A farmer and his wife discover that the hen they bought at a market is magical, laying eggs of gold. They amass a wonderful fortune and live a rich life, with their golden eggs hoarded in a secret basement. After thieves try to steal the fortune, the farmer’s greed eventually drives him mad.

This silent French short was screened at the vaudeville-style performances of the Corrick family entertainers who toured Australia and the world between 1901 and 1914.

Curator’s notes

La Poule aux Oeufs d’Or (The Hen that Laid the Golden Eggs) is a popular film within the Corrick Collection for its innovative special effects. Director Gaston Velle worked with Segundo de Chomon, one of the world’s first special effects artists, on a number of Pathé films. This film is notable for the combination of brilliant stencilled colour and wild effects, while giving close attention to the fable or moral nature of the story being told.

This tale of the hen that laid the golden eggs is a familiar fairytale. The film tells it in four acts: The Conjurer’s Lottery, The Fantastic Fowls-House, Ephemeral Fortune and The Miser’s Fate. The hen’s golden eggs provide plenty of opportunity to pause and revel in fantastic displays, such as when the golden hen turns into a lovely woman, who in turn transforms her fellow chickens into a troupe of elegant dancers (see clip one). The magic and the mood turn dark when thieves try to steal the eggs and the farmer is driven mad by greed, his paranoia arrestingly depicted as he is surrounded by surreal disembodied eyes.

The film’s epilogue is a fanciful display of magic as the barnyard turns into a fairyland and golden eggs hatch to reveal beautiful women, made even more so through the use of intricate stencilling and liberally-applied, still vibrant dyes.
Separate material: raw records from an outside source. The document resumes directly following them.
(** * AgentBridge contract: state-transition engine and discovery

    A shallow embedding of the AgentBridge contract ([handlers] of the
    [agentbridge] module) and of the [discover] reader of the
    [agentbridge-protocol] module, with the properties of the directory
    that the design document states about them.

    Conventions of the embedding.

    - JavaScript numbers that carry fractions (proficiency, score, rating,
      averageRating) are exact rationals [Qc]; NaN and the infinities are
      not represented and no rounding takes place.  Timestamps, ttl,
      counters and limits are integers [Z].
    - A plain object used as a dictionary is a finite map: [gmap string V]
      when only lookups and writes occur, and an insertion-ordered
      association list ([obj V]) for [state.agents], whose
      [Object.values] order is observable through [discover].  Keys are
      assumed not to be array-index-like strings nor names inherited from
      [Object.prototype]: a lookup finds an own entry or nothing.  On a
      name such as [constructor] or [toString] the source finds an
      inherited function instead ([agent_register], [agent_update],
      [agent_unregister] and [channel_join] then throw a TypeError,
      [match_complete] stores a request without fields); the properties
      that this would falsify carry the hypothesis [plain_history].
    - [undefined] (an absent field) is [None]; for [certifiedBy],
      [certifiedAt] and [reputation] [null] is [None] as well.
    - A handler starts with [const newState = { ...state }], a shallow
      copy: nested objects and arrays stay shared with the caller's
      [state] until they are replaced.  Every handler therefore yields an
      [Outcome]: the caller's object as the writes through those aliases
      leave it ([input_after]) together with what the call itself did
      ([completion]: the returned object, or the error thrown). *)

From Stdlib Require Import QArith Qcanon.
From stdpp Require Import gmap strings list fin_maps pretty sorting.

Local Open Scope Qc_scope.
Local Open Scope Z_scope.

(** ** JavaScript primitives *)

Module Js.

Definition half : Qc := Q2Qc (1 # 2).

(** [Math.max] and [Math.min] on two numbers. *)
Definition Math_max (a b : Qc) : Qc := if decide (a ≤ b)%Qc then b else a.
Definition Math_min (a b : Qc) : Qc := if decide (a ≤ b)%Qc then a else b.

(** Truthiness of an optional string. *)
Definition truthy_str (x : option string) : bool :=
  match x with
  | Some s => bool_decide (s ≠ "")
  | None => false
  end.

(** [x || d] on an optional number / string. *)
Definition or_num (x : option Qc) (d : Qc) : Qc :=
  match x with
  | Some q => if bool_decide (q = 0%Qc) then d else q
  | None => d
  end.

Definition or_str (x : option string) (d : string) : string :=
  match x with
  | Some s => if bool_decide (s = "") then d else s
  | None => d
  end.

(** [arr.includes(x)] on an array of strings. *)
Definition includes (arr : list string) (x : string) : bool :=
  bool_decide (x ∈ arr).

(** [arr.indexOf(x)] followed by [arr.splice(idx, 1)] when [idx > -1]:
    the first occurrence of [x] is dropped. *)
Fixpoint splice_first (x : string) (arr : list string) : list string :=
  match arr with
  | [] => []
  | y :: rest => if bool_decide (y = x) then rest else y :: splice_first x rest
  end.

(** [arr.slice(0, n)]: a negative [n] counts from the end. *)
Definition slice0 {A} (n : Z) (arr : list A) : list A :=
  if decide (0 ≤ n) then take (Z.to_nat n) arr
  else take (Z.to_nat (Z.of_nat (length arr) + n)) arr.

(** [s.slice(0, 8)] on a string. *)
Definition str_slice8 (s : string) : string := String.substring 0 8 s.

(** An insertion-ordered object used as a dictionary. *)
Abbreviation obj V := (list (string * V)).

Fixpoint obj_get {V} (k : string) (o : obj V) : option V :=
  match o with
  | [] => None
  | (k', v) :: rest => if bool_decide (k' = k) then Some v else obj_get k rest
  end.

(** [o[k] = v]: an existing key keeps its position, a new key goes last. *)
Fixpoint obj_set {V} (k : string) (v : V) (o : obj V) : obj V :=
  match o with
  | [] => [(k, v)]
  | (k', v') :: rest =>
      if bool_decide (k' = k) then (k', v) :: rest
      else (k', v') :: obj_set k v rest
  end.

(** [delete o[k]]. *)
Definition obj_delete {V} (k : string) (o : obj V) : obj V :=
  filter (λ p, p.1 ≠ k) o.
The Corrick family entertainers toured Australia and the world in the early 1900s with a live variety show incorporating silent films, including La Poule aux Oeufs d’Or. This film runs for 873 feet and was originally projected at 16 frames-per-second. It also features in My Bicycle Loves You, a show by physical theatre troupe Legs on the Wall for the 2011 Sydney and Perth Festivals.